(* ===== verification/EzPid.v ===== *)
(** * The ezctrl PID adapter: libs/ezctrl/src/pid_impl.h

    ezctrl keeps a configuration and the fieldctrl controller built from it.
    The adapter exists for float and double; a callback is an opaque pointer and
    its invocation an event that [ez_try_update] returns. *)
From Stdlib Require Import SpecFloat.
From S2P Require Import Prelude MachineInt Status FcMonad Float FcBase FcFloat.

Inductive ezc_status_t : Type := EZC_OK | EZC_ERR_INVALID_ARG.

#[export] Instance ezc_status_eq_dec : EqDecision ezc_status_t.
Proof. solve_decision. Defined.


Record ez_cfg := mk_ez_cfg {
  e_kp : spec_float; e_ki : spec_float; e_kd : spec_float;
  limit_enabled : bool; out_min : spec_float; out_max : spec_float;
  e_options : Z; deriv_source : Z; deriv_filter_t : spec_float; weight_p : spec_float;
  integral_min : spec_float; integral_max : spec_float; integral_separation : spec_float;
  callback : option Z; callback_ctx : Z }.

Record ez_pid := mk_ez_pid { cfg : ez_cfg; controller : pid spec_float spec_float; last_output : spec_float }.

Record ez_result := mk_ez_result {
  r_output : spec_float; r_setpoint : spec_float; r_measure : spec_float; r_error : spec_float;
  p_term : spec_float; i_term : spec_float; d_term : spec_float; limited : bool }.

Section Adapter.
Variable f : float_format.
Variable lib : libm.
(** Where the embedded controller and the local step result are, and their sizes. *)
Variables pid_at out_at sizeof_pid sizeof_output : Z.

#[local] Instance arithmetic : FcArith spec_float spec_float := fc_float f lib.

(** FLT_MAX, DBL_MAX *)
Definition EZC_PID_MAX : spec_float := SFmax_float (prec f) (emax f).

Definition zero_cfg : ez_cfg :=
  mk_ez_cfg fzero fzero fzero false fzero fzero 0 0 fzero fzero fzero fzero fzero None 0.
Definition zero_pid : pid spec_float spec_float :=
  mk_pid (mk_pid_config fzero fzero fzero fzero fzero 0 0 fzero fzero fzero fzero fzero)
    fzero fzero fzero fzero fzero fzero fzero fzero 0.
Definition zero_context : ez_pid := mk_ez_pid zero_cfg zero_pid fzero.

Definition built (ctx : ez_pid) : bool := flt (lower (config (controller ctx))) (upper (config (controller ctx))).

Definition clamp_integral (c : pid_config spec_float spec_float) (value : spec_float) : spec_float :=
  let own_limit := has_option (options c) FIELDCTRL_PID_OPT_INTEGRAL_LIMIT in
  let lo := if own_limit then integral_lower c else lower c in
  let hi := if own_limit then integral_upper c else upper c in
  if flt value lo then lo else if flt hi value then hi else value.

Definition map_cfg (c : ez_cfg) : pid_config spec_float spec_float :=
  mk_pid_config (e_kp c) (e_ki c) (e_kd c)
    (if limit_enabled c then out_min c else fneg EZC_PID_MAX)
    (if limit_enabled c then out_max c else EZC_PID_MAX)
    (e_options c) (deriv_source c) (deriv_filter_t c) (weight_p c)
    (integral_min c) (integral_max c) (integral_separation c).

Definition set_controller (ctx : ez_pid) (p : pid spec_float spec_float) : ez_pid := mk_ez_pid (cfg ctx) p (last_output ctx).
Definition ez_status (s : linears_status_t) : ezc_status_t := if status_ok s then EZC_OK else EZC_ERR_INVALID_ARG.

Definition apply (ctx : ez_pid) (next : ez_cfg) : ezc_status_t * ez_pid :=
  let c := map_cfg next in
  let r := if built ctx then pid_retune (Some (controller ctx)) (Some c)
           else pid_init (Some (controller ctx)) (Some c) (clamp_integral c fzero) in
  let p := default (controller ctx) r.2 in
  if status_ok r.1 then (EZC_OK, mk_ez_pid next p (last_output ctx))
  else (EZC_ERR_INVALID_ARG, set_controller ctx p).

(** A setter: reject NULL, edit a copy of the configuration, make it the one in effect. *)
Definition with_cfg (ctx : option ez_pid) (edit : ez_cfg -> ez_cfg) : ezc_status_t * option ez_pid :=
  match ctx with
  | None => (EZC_ERR_INVALID_ARG, None)
  | Some ctx => let r := apply ctx (edit (cfg ctx)) in (r.1, Some r.2)
  end.

Definition ez_init (ctx : option ez_pid) (c : option ez_cfg) : ezc_status_t * option ez_pid :=
  match ctx, c with
  | None, _ => (EZC_ERR_INVALID_ARG, None)
  | Some _, None => (EZC_ERR_INVALID_ARG, Some zero_context)
  | Some _, Some c => let r := apply zero_context c in (r.1, Some r.2)
  end.

Definition ez_set_gains (ctx : option ez_pid) (kp ki kd : spec_float) : ezc_status_t * option ez_pid :=
  with_cfg ctx (fun c => mk_ez_cfg kp ki kd (limit_enabled c) (out_min c) (out_max c) (e_options c)
    (deriv_source c) (deriv_filter_t c) (weight_p c) (integral_min c) (integral_max c)
    (integral_separation c) (callback c) (callback_ctx c)).

Definition edit_limit (c : ez_cfg) (enabled : bool) (lo hi : spec_float) : ez_cfg :=
  mk_ez_cfg (e_kp c) (e_ki c) (e_kd c) enabled lo hi (e_options c) (deriv_source c) (deriv_filter_t c)
    (weight_p c) (integral_min c) (integral_max c) (integral_separation c) (callback c) (callback_ctx c).
Definition ez_set_limit (ctx : option ez_pid) (lo hi : spec_float) := with_cfg ctx (fun c => edit_limit c true lo hi).
Definition ez_clear_limit (ctx : option ez_pid) := with_cfg ctx (fun c => edit_limit c false (out_min c) (out_max c)).

Definition ez_set_callback (ctx : option ez_pid) (cb : option Z) (user_ctx : Z) : ezc_status_t * option ez_pid :=
  match ctx with
  | None => (EZC_ERR_INVALID_ARG, None)
  | Some ctx =>
      let c := cfg ctx in
      (EZC_OK, Some (mk_ez_pid
        (mk_ez_cfg (e_kp c) (e_ki c) (e_kd c) (limit_enabled c) (out_min c) (out_max c) (e_options c)
           (deriv_source c) (deriv_filter_t c) (weight_p c) (integral_min c) (integral_max c)
           (integral_separation c) cb user_ctx) (controller ctx) (last_output ctx)))
  end.

Definition edit_derivative (c : ez_cfg) (source : Z) (filter : spec_float) : ez_cfg :=
  mk_ez_cfg (e_kp c) (e_ki c) (e_kd c) (limit_enabled c) (out_min c) (out_max c) (e_options c) source filter
    (weight_p c) (integral_min c) (integral_max c) (integral_separation c) (callback c) (callback_ctx c).
Definition ez_set_derivative_source (ctx : option ez_pid) (source : Z) :=
  with_cfg ctx (fun c => edit_derivative c source (deriv_filter_t c)).
Definition ez_set_derivative_filter (ctx : option ez_pid) (filter : spec_float) :=
  with_cfg ctx (fun c => edit_derivative c (deriv_source c) filter).

(** The option bits with the parameters they enable. *)
Definition edit_options (c : ez_cfg) (opts : Z) (weight imin imax sep : spec_float) : ez_cfg :=
  mk_ez_cfg (e_kp c) (e_ki c) (e_kd c) (limit_enabled c) (out_min c) (out_max c) opts (deriv_source c)
    (deriv_filter_t c) weight imin imax sep (callback c) (callback_ctx c).
Definition set_bit (opts bit : Z) : Z := Z.lor opts bit.
Definition clear_bit (opts bit : Z) : Z := Z.land opts (u32 (Z.lnot bit)).

Definition ez_set_integral_limit (ctx : option ez_pid) (imin imax : spec_float) :=
  with_cfg ctx (fun c => edit_options c (set_bit (e_options c) FIELDCTRL_PID_OPT_INTEGRAL_LIMIT)
    (weight_p c) imin imax (integral_separation c)).
Definition ez_clear_integral_limit (ctx : option ez_pid) :=
  with_cfg ctx (fun c => edit_options c (clear_bit (e_options c) FIELDCTRL_PID_OPT_INTEGRAL_LIMIT)
    (weight_p c) (integral_min c) (integral_max c) (integral_separation c)).
Definition ez_set_integral_separation (ctx : option ez_pid) (threshold : spec_float) :=
  with_cfg ctx (fun c => edit_options c (set_bit (e_options c) FIELDCTRL_PID_OPT_INTEGRAL_SEPARATION)
    (weight_p c) (integral_min c) (integral_max c) threshold).
Definition ez_clear_integral_separation (ctx : option ez_pid) :=
  with_cfg ctx (fun c => edit_options c (clear_bit (e_options c) FIELDCTRL_PID_OPT_INTEGRAL_SEPARATION)
    (weight_p c) (integral_min c) (integral_max c) (integral_separation c)).
Definition ez_set_setpoint_weight (ctx : option ez_pid) (weight : spec_float) :=
  with_cfg ctx (fun c => edit_options c (set_bit (e_options c) FIELDCTRL_PID_OPT_SETPOINT_WEIGHT)
    weight (integral_min c) (integral_max c) (integral_separation c)).

Definition ez_reset (ctx : option ez_pid) : option ez_pid :=
  match ctx with
  | None => None
  | Some ctx =>
      if negb (built ctx) then Some ctx
      else
        let r := pid_reset (Some (controller ctx)) (clamp_integral (config (controller ctx)) fzero) in
        Some (set_controller ctx (default (controller ctx) r.2))
  end.

Definition ez_reset_to (ctx : option ez_pid) (integral : spec_float) : ezc_status_t * option ez_pid :=
  match ctx with
  | None => (EZC_ERR_INVALID_ARG, None)
  | Some ctx =>
      let r := if built ctx then pid_reset (Some (controller ctx)) integral
               else pid_init (Some (controller ctx)) (Some (map_cfg (cfg ctx))) integral in
      (ez_status r.1, Some (set_controller ctx (default (controller ctx) r.2)))
  end.

Definition local_output : pid_output spec_float spec_float := mk_pid_output fzero fzero fzero fzero false.

(** The step on a built context: (status, context, step result). *)
Definition step_built (ctx : ez_pid) (setpoint measure dt : spec_float)
    : linears_status_t * (pid spec_float spec_float * pid_output spec_float spec_float) :=
  let r := pid_step sizeof_pid sizeof_output (Some (pid_at, controller ctx)) setpoint measure dt
             (Some (out_at, local_output)) in
  (r.1, (default (controller ctx) (snd <$> r.2.1), default local_output (snd <$> r.2.2))).

(** Status, context, the output cell, and the callback invocation if there was one. *)
Definition ez_try_update (ctx : option ez_pid) (setpoint measure dt : spec_float) (output : option spec_float)
    : ezc_status_t * (option ez_pid * option spec_float * option (Z * Z * ez_result)) :=
  match ctx, output with
  | Some ctx, Some old =>
      let r := if built ctx then (EZC_OK, ctx) else apply ctx (cfg ctx) in
      match r.1 with
      | EZC_ERR_INVALID_ARG => (EZC_ERR_INVALID_ARG, (Some r.2, Some old, None))
      | EZC_OK =>
          let ctx := r.2 in
          let s := step_built ctx setpoint measure dt in
          if negb (status_ok s.1) then (EZC_ERR_INVALID_ARG, (Some (set_controller ctx s.2.1), Some old, None))
          else
            let out := s.2.2 in
            let event :=
              (fun cb => (cb, callback_ctx (cfg ctx),
                mk_ez_result (pid_command out) setpoint measure (fsub f setpoint measure)
                  (pid_proportional out) (pid_integral out) (pid_derivative out) (pid_saturated out)))
              <$> callback (cfg ctx) in
            (EZC_OK, (Some (mk_ez_pid (cfg ctx) s.2.1 (pid_command out)), Some (pid_command out), event))
      end
  | _, _ => (EZC_ERR_INVALID_ARG, (ctx, output, None))
  end.

(** Context, returned value, callback invocation. *)
Definition ez_update (ctx : option ez_pid) (setpoint measure dt : spec_float)
    : option ez_pid * spec_float * option (Z * Z * ez_result) :=
  match ctx with
  | None => (None, fzero, None)
  | Some old =>
      let r := ez_try_update ctx setpoint measure dt (Some fzero) in
      let ctx' := default old r.2.1.1 in
      match r.1 with
      | EZC_OK => (Some ctx', default fzero r.2.1.2, r.2.2)
      | EZC_ERR_INVALID_ARG => (Some ctx', last_output ctx', r.2.2)
      end
  end.
End Adapter.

◆ **Prompt**
Your answer should hold only the lines from the one with "let out := s.2.2 in" through the end of the listing above, both ends included, written out exactly.

◆ **Task output**
            let out := s.2.2 in
            let event :=
              (fun cb => (cb, callback_ctx (cfg ctx),
                mk_ez_result (pid_command out) setpoint measure (fsub f setpoint measure)
                  (pid_proportional out) (pid_integral out) (pid_derivative out) (pid_saturated out)))
              <$> callback (cfg ctx) in
            (EZC_OK, (Some (mk_ez_pid (cfg ctx) s.2.1 (pid_command out)), Some (pid_command out), event))
      end
  | _, _ => (EZC_ERR_INVALID_ARG, (ctx, output, None))
  end.

(** Context, returned value, callback invocation. *)
Definition ez_update (ctx : option ez_pid) (setpoint measure dt : spec_float)
    : option ez_pid * spec_float * option (Z * Z * ez_result) :=
  match ctx with
  | None => (None, fzero, None)
  | Some old =>
      let r := ez_try_update ctx setpoint measure dt (Some fzero) in
      let ctx' := default old r.2.1.1 in
      match r.1 with
      | EZC_OK => (Some ctx', default fzero r.2.1.2, r.2.2)
      | EZC_ERR_INVALID_ARG => (Some ctx', last_output ctx', r.2.2)
      end
  end.
End Adapter.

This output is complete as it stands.